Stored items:
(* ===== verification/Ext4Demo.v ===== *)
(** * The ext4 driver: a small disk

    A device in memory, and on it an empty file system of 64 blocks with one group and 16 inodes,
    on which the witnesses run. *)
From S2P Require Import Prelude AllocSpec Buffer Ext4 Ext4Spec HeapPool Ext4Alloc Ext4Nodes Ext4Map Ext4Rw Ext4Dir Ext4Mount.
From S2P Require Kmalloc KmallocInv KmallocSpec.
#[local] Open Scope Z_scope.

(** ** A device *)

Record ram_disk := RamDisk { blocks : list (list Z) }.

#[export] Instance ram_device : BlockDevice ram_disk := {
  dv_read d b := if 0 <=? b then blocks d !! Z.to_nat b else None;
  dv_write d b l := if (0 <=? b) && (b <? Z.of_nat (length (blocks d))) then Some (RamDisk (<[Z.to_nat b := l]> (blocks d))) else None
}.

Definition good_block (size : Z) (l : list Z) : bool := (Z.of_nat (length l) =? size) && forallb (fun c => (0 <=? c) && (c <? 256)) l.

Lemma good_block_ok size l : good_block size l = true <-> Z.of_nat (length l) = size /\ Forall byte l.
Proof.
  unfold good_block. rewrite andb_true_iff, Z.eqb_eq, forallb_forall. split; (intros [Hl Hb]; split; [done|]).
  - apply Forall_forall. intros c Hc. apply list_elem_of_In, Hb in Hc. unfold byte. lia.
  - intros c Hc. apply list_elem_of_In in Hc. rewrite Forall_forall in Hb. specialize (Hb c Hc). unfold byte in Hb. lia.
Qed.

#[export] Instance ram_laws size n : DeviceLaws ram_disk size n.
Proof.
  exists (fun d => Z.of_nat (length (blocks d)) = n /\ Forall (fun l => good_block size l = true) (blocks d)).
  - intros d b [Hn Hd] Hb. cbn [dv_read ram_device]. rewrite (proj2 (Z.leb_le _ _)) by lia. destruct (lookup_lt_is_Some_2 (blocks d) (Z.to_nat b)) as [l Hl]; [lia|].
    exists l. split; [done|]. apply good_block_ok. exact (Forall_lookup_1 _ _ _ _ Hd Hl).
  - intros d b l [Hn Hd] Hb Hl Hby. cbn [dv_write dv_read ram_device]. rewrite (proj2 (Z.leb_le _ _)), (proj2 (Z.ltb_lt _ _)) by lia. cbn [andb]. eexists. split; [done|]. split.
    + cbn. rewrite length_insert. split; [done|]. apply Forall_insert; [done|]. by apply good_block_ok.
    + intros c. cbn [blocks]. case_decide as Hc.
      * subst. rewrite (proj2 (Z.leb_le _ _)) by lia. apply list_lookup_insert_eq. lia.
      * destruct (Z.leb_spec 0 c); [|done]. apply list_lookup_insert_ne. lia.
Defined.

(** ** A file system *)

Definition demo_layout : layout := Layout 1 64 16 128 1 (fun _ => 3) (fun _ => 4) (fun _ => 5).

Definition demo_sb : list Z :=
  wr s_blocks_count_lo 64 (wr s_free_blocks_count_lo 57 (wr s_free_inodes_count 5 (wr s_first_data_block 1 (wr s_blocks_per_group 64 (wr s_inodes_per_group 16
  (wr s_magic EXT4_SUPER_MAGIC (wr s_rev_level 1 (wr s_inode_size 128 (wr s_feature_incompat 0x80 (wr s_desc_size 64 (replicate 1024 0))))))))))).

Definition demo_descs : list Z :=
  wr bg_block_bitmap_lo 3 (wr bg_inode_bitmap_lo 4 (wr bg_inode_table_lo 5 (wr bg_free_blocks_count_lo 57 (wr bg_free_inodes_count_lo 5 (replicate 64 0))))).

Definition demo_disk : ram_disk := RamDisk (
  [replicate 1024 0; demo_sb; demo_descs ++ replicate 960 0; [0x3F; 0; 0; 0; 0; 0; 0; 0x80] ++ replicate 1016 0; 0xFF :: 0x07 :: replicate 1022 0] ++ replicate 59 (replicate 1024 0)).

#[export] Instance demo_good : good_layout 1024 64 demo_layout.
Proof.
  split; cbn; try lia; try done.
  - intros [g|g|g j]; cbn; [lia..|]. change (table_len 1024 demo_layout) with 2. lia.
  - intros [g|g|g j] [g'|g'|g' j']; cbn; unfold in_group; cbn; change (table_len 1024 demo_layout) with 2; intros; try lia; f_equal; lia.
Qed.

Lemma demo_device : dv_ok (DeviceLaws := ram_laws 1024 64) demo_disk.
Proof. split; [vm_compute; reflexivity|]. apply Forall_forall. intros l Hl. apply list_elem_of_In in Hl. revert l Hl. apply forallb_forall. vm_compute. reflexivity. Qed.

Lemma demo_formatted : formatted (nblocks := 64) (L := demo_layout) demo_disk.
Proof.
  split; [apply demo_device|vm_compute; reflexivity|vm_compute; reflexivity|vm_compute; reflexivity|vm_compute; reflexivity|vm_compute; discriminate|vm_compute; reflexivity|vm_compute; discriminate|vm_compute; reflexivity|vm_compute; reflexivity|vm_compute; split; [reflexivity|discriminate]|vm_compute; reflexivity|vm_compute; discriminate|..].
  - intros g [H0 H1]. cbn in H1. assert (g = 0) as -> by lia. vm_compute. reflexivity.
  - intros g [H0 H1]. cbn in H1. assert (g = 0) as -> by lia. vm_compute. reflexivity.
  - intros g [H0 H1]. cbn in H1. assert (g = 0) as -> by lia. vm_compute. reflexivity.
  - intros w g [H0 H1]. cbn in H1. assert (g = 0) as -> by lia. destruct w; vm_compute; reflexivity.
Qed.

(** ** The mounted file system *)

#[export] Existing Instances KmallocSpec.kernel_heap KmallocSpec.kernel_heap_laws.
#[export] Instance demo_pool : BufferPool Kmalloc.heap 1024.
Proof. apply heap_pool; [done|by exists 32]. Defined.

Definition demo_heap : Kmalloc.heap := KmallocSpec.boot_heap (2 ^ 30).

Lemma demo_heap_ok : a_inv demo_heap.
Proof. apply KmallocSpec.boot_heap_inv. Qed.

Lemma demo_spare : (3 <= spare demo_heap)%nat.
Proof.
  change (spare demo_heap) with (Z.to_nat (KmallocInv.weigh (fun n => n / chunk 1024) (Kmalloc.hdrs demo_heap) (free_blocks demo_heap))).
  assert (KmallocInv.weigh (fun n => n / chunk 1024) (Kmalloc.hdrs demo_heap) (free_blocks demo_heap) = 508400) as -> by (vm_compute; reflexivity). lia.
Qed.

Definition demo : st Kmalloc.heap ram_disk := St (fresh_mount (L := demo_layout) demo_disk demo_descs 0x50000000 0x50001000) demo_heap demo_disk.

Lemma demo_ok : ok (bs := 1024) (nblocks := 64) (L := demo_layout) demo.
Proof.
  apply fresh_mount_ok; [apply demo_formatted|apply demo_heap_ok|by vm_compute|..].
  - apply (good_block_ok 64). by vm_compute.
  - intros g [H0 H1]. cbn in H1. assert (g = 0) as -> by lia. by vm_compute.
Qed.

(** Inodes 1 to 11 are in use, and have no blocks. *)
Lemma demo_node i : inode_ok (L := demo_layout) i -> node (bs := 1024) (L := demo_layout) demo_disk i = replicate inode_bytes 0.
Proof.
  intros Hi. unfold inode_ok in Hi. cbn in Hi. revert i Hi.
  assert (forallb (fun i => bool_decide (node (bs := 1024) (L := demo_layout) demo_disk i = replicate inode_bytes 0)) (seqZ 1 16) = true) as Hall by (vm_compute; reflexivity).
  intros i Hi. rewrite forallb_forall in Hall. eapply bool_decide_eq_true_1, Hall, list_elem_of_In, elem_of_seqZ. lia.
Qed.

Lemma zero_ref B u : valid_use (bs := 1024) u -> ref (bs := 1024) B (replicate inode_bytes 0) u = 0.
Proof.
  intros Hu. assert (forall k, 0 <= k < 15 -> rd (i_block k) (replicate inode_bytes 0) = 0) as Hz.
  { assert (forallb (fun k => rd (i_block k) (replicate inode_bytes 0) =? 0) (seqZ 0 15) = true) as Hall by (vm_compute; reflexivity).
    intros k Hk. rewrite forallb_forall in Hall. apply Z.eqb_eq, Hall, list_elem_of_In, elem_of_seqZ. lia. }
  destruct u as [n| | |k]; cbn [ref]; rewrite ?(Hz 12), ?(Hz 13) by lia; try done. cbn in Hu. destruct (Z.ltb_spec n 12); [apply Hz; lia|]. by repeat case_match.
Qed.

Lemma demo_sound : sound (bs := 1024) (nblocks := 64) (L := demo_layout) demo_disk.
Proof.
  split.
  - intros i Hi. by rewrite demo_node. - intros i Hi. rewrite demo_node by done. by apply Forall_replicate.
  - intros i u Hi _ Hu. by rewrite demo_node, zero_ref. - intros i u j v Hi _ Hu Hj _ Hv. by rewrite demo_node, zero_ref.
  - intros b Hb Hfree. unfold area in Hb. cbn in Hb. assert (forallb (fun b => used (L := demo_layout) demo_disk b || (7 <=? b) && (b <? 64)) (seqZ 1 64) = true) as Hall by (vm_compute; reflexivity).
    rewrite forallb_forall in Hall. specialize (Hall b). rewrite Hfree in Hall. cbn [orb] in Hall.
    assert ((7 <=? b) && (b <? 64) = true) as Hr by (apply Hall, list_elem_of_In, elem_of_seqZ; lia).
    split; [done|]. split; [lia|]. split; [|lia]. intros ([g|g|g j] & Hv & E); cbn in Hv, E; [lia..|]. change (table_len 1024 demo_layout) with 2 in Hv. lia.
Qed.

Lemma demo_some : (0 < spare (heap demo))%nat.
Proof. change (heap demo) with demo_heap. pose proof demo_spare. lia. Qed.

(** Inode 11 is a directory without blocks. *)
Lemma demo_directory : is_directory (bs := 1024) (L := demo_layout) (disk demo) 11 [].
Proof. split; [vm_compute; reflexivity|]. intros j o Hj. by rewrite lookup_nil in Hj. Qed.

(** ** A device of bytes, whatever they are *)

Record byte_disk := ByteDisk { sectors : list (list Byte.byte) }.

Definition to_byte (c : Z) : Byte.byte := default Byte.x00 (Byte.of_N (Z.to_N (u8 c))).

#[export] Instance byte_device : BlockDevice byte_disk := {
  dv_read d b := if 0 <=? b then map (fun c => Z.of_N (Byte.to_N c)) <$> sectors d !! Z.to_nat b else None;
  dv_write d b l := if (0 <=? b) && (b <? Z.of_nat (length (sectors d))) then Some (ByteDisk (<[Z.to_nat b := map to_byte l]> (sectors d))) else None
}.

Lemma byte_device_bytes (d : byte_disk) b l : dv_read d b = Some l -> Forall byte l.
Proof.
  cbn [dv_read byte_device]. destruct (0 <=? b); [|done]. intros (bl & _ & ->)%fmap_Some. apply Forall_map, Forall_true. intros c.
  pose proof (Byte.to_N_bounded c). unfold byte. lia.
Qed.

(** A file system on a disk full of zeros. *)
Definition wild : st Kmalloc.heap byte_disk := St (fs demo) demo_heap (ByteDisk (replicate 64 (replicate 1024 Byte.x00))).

### TRY IT
From the entries above, return exactly the line containing "- intros w g", the line containing "intros Hu. assert", and all lines between, and nothing else.

### RESPONSE AREA
  - intros w g [H0 H1]. cbn in H1. assert (g = 0) as -> by lia. destruct w; vm_compute; reflexivity.
Qed.

(** ** The mounted file system *)

#[export] Existing Instances KmallocSpec.kernel_heap KmallocSpec.kernel_heap_laws.
#[export] Instance demo_pool : BufferPool Kmalloc.heap 1024.
Proof. apply heap_pool; [done|by exists 32]. Defined.

Definition demo_heap : Kmalloc.heap := KmallocSpec.boot_heap (2 ^ 30).

Lemma demo_heap_ok : a_inv demo_heap.
Proof. apply KmallocSpec.boot_heap_inv. Qed.

Lemma demo_spare : (3 <= spare demo_heap)%nat.
Proof.
  change (spare demo_heap) with (Z.to_nat (KmallocInv.weigh (fun n => n / chunk 1024) (Kmalloc.hdrs demo_heap) (free_blocks demo_heap))).
  assert (KmallocInv.weigh (fun n => n / chunk 1024) (Kmalloc.hdrs demo_heap) (free_blocks demo_heap) = 508400) as -> by (vm_compute; reflexivity). lia.
Qed.

Definition demo : st Kmalloc.heap ram_disk := St (fresh_mount (L := demo_layout) demo_disk demo_descs 0x50000000 0x50001000) demo_heap demo_disk.

Lemma demo_ok : ok (bs := 1024) (nblocks := 64) (L := demo_layout) demo.
Proof.
  apply fresh_mount_ok; [apply demo_formatted|apply demo_heap_ok|by vm_compute|..].
  - apply (good_block_ok 64). by vm_compute.
  - intros g [H0 H1]. cbn in H1. assert (g = 0) as -> by lia. by vm_compute.
Qed.

(** Inodes 1 to 11 are in use, and have no blocks. *)
Lemma demo_node i : inode_ok (L := demo_layout) i -> node (bs := 1024) (L := demo_layout) demo_disk i = replicate inode_bytes 0.
Proof.
  intros Hi. unfold inode_ok in Hi. cbn in Hi. revert i Hi.
  assert (forallb (fun i => bool_decide (node (bs := 1024) (L := demo_layout) demo_disk i = replicate inode_bytes 0)) (seqZ 1 16) = true) as Hall by (vm_compute; reflexivity).
  intros i Hi. rewrite forallb_forall in Hall. eapply bool_decide_eq_true_1, Hall, list_elem_of_In, elem_of_seqZ. lia.
Qed.

Lemma zero_ref B u : valid_use (bs := 1024) u -> ref (bs := 1024) B (replicate inode_bytes 0) u = 0.
Proof.
  intros Hu. assert (forall k, 0 <= k < 15 -> rd (i_block k) (replicate inode_bytes 0) = 0) as Hz.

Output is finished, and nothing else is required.